▶ _TO DO_
Restate the data below, keeping every line the same.

********

Section Targets.
Context (T : llvm) (E : llvm_emit) (address : string -> Z) `{HE : !EmitLaws E address}.
Context (regs : Z -> Z) (content : register -> Z) (object : Z -> Z) (HS : machine_state T E regs content object).
Context (vregs : RegValsMap).

(** The value an operation gets. *)
Definition op_value (Opn : Operation) : Z :=
  if isSymbol Opn then address (Symbol Opn)
  else match OperandType Opn with
       | Register => regs (DwarfReg Opn)
       | Direct => regs (DwarfReg Opn) + Const Opn
       | _ => Const Opn
       end.

Definition lowered (C : ArchValue) : Prop :=
  location_fits C.1 /\ operation_fits C.2 /\
  match OperandType C.2 with
  | Register | Direct => isSymbol C.2 = false
  | Constant => True
  | _ => False
  end.

Lemma operand_record C : lowered C -> signed 64 (wrap64 (operand_value regs (arch_record E address C))) =
  signed 64 (op_value C.2).
Proof using HE.
  destruct C as [L Opn]. intros (_ & [Hs Hr Hc Hd] & Hop). rewrite signed_small_wrap. unfold operand_value, op_value.
  cbn [snd fst] in *. cbn [arch_record al_operand_type al_operand_regnum al_operand_offset_or_constant fst snd].
  destruct (OperandType Opn); try done; rewrite ?el_register, ?el_direct, ?el_constant; cbn [Z.eqb SM_REGISTER SM_DIRECT SM_CONSTANT
    Pos.eqb Nat.eqb]; try rewrite Hop.
  - rewrite <- signed_small_wrap, wrap_signed. apply signed_small_wrap.
  - rewrite <- signed_small_wrap, wrap_signed, wrap_wrap by lia.
    rewrite (signed_small 32) by (destruct (Hd eq_refl); done). apply signed_small_wrap.
  - destruct (isSymbol Opn); [|done]. by rewrite <- signed_small_wrap, wrap_signed, signed_small_wrap.
Qed.

Lemma rebuild_cons C AV v : lowered C -> rebuild regs (arch_record E address <$> C :: AV) v =
  (x ← arch_result (Some (InstType C.2)) v (signed 64 (op_value C.2));
   rebuild regs (arch_record E address <$> AV) (wrap64 x)).
Proof using HE.
  intros HC. cbn [fmap list_fmap rebuild]. rewrite operand_record by done.
  replace (znth inst_types (al_inst_type (arch_record E address C))) with (Some (InstType C.2)); [done|].
  symmetry. apply inst_code_spec.
Qed.

Lemma sanitize_reg t r off VG VG' : sanitize_insts T vregs (RegInstruction t r off :: VG) = Ret (Some VG') ->
  exists p VG'', content r = content (PhysReg p) /\ VG' = RegInstruction t (PhysReg p) off :: VG'' /\
    sanitize_insts T vregs VG = Ret (Some VG'').
Proof using HS.
  cbn [sanitize_insts]. destruct r as [p|v].
  - cbn [mbind outcome_bind]. case_decide; [|done]. intros (x & Ex & E1)%outcome_bind_Ret.
    destruct x as [VG''|]; [|done]. injection E1 as <-. by exists p, VG''.
  - destruct (vregs !! v); [|done]. destruct (getPhys T v) as [p|] eqn:Ep; [|done].
    cbn [get mbind outcome_bind]. intros (x & Ex & E1)%outcome_bind_Ret. destruct x as [VG''|]; [|done]. injection E1 as <-.
    exists p, VG''. split; [|done]. by apply (ms_virt _ _ _ _ _ HS).
Qed.

Lemma sanitize_other Inst VG VG' : opType Inst <> OpRegister -> sanitize_insts T vregs (Inst :: VG) = Ret (Some VG') ->
  exists VG'', VG' = Inst :: VG'' /\ sanitize_insts T vregs VG = Ret (Some VG'').
Proof.
  intros Hn. cbn [sanitize_insts]. destruct Inst; [done| |]; cbn [mbind outcome_bind]; intros (x & Ex & E1)%outcome_bind_Ret;
    (destruct x as [VG''|]; [|done]); injection E1 as <-; by exists VG''.
Qed.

********

▶ _SOLUTION TO THIS EXERCISE_
Section Targets.
Context (T : llvm) (E : llvm_emit) (address : string -> Z) `{HE : !EmitLaws E address}.
Context (regs : Z -> Z) (content : register -> Z) (object : Z -> Z) (HS : machine_state T E regs content object).
Context (vregs : RegValsMap).

(** The value an operation gets. *)
Definition op_value (Opn : Operation) : Z :=
  if isSymbol Opn then address (Symbol Opn)
  else match OperandType Opn with
       | Register => regs (DwarfReg Opn)
       | Direct => regs (DwarfReg Opn) + Const Opn
       | _ => Const Opn
       end.

Definition lowered (C : ArchValue) : Prop :=
  location_fits C.1 /\ operation_fits C.2 /\
  match OperandType C.2 with
  | Register | Direct => isSymbol C.2 = false
  | Constant => True
  | _ => False
  end.

Lemma operand_record C : lowered C -> signed 64 (wrap64 (operand_value regs (arch_record E address C))) =
  signed 64 (op_value C.2).
Proof using HE.
  destruct C as [L Opn]. intros (_ & [Hs Hr Hc Hd] & Hop). rewrite signed_small_wrap. unfold operand_value, op_value.
  cbn [snd fst] in *. cbn [arch_record al_operand_type al_operand_regnum al_operand_offset_or_constant fst snd].
  destruct (OperandType Opn); try done; rewrite ?el_register, ?el_direct, ?el_constant; cbn [Z.eqb SM_REGISTER SM_DIRECT SM_CONSTANT
    Pos.eqb Nat.eqb]; try rewrite Hop.
  - rewrite <- signed_small_wrap, wrap_signed. apply signed_small_wrap.
  - rewrite <- signed_small_wrap, wrap_signed, wrap_wrap by lia.
    rewrite (signed_small 32) by (destruct (Hd eq_refl); done). apply signed_small_wrap.
  - destruct (isSymbol Opn); [|done]. by rewrite <- signed_small_wrap, wrap_signed, signed_small_wrap.
Qed.

Lemma rebuild_cons C AV v : lowered C -> rebuild regs (arch_record E address <$> C :: AV) v =
  (x ← arch_result (Some (InstType C.2)) v (signed 64 (op_value C.2));
   rebuild regs (arch_record E address <$> AV) (wrap64 x)).
Proof using HE.
  intros HC. cbn [fmap list_fmap rebuild]. rewrite operand_record by done.
  replace (znth inst_types (al_inst_type (arch_record E address C))) with (Some (InstType C.2)); [done|].
  symmetry. apply inst_code_spec.
Qed.

Lemma sanitize_reg t r off VG VG' : sanitize_insts T vregs (RegInstruction t r off :: VG) = Ret (Some VG') ->
  exists p VG'', content r = content (PhysReg p) /\ VG' = RegInstruction t (PhysReg p) off :: VG'' /\
    sanitize_insts T vregs VG = Ret (Some VG'').
Proof using HS.
  cbn [sanitize_insts]. destruct r as [p|v].
  - cbn [mbind outcome_bind]. case_decide; [|done]. intros (x & Ex & E1)%outcome_bind_Ret.
    destruct x as [VG''|]; [|done]. injection E1 as <-. by exists p, VG''.
  - destruct (vregs !! v); [|done]. destruct (getPhys T v) as [p|] eqn:Ep; [|done].
    cbn [get mbind outcome_bind]. intros (x & Ex & E1)%outcome_bind_Ret. destruct x as [VG''|]; [|done]. injection E1 as <-.
    exists p, VG''. split; [|done]. by apply (ms_virt _ _ _ _ _ HS).
Qed.

Lemma sanitize_other Inst VG VG' : opType Inst <> OpRegister -> sanitize_insts T vregs (Inst :: VG) = Ret (Some VG') ->
  exists VG'', VG' = Inst :: VG'' /\ sanitize_insts T vregs VG = Ret (Some VG'').
Proof.
  intros Hn. cbn [sanitize_insts]. destruct Inst; [done| |]; cbn [mbind outcome_bind]; intros (x & Ex & E1)%outcome_bind_Ret;
    (destruct x as [VG''|]; [|done]); injection E1 as <-; by exists VG''.
Qed.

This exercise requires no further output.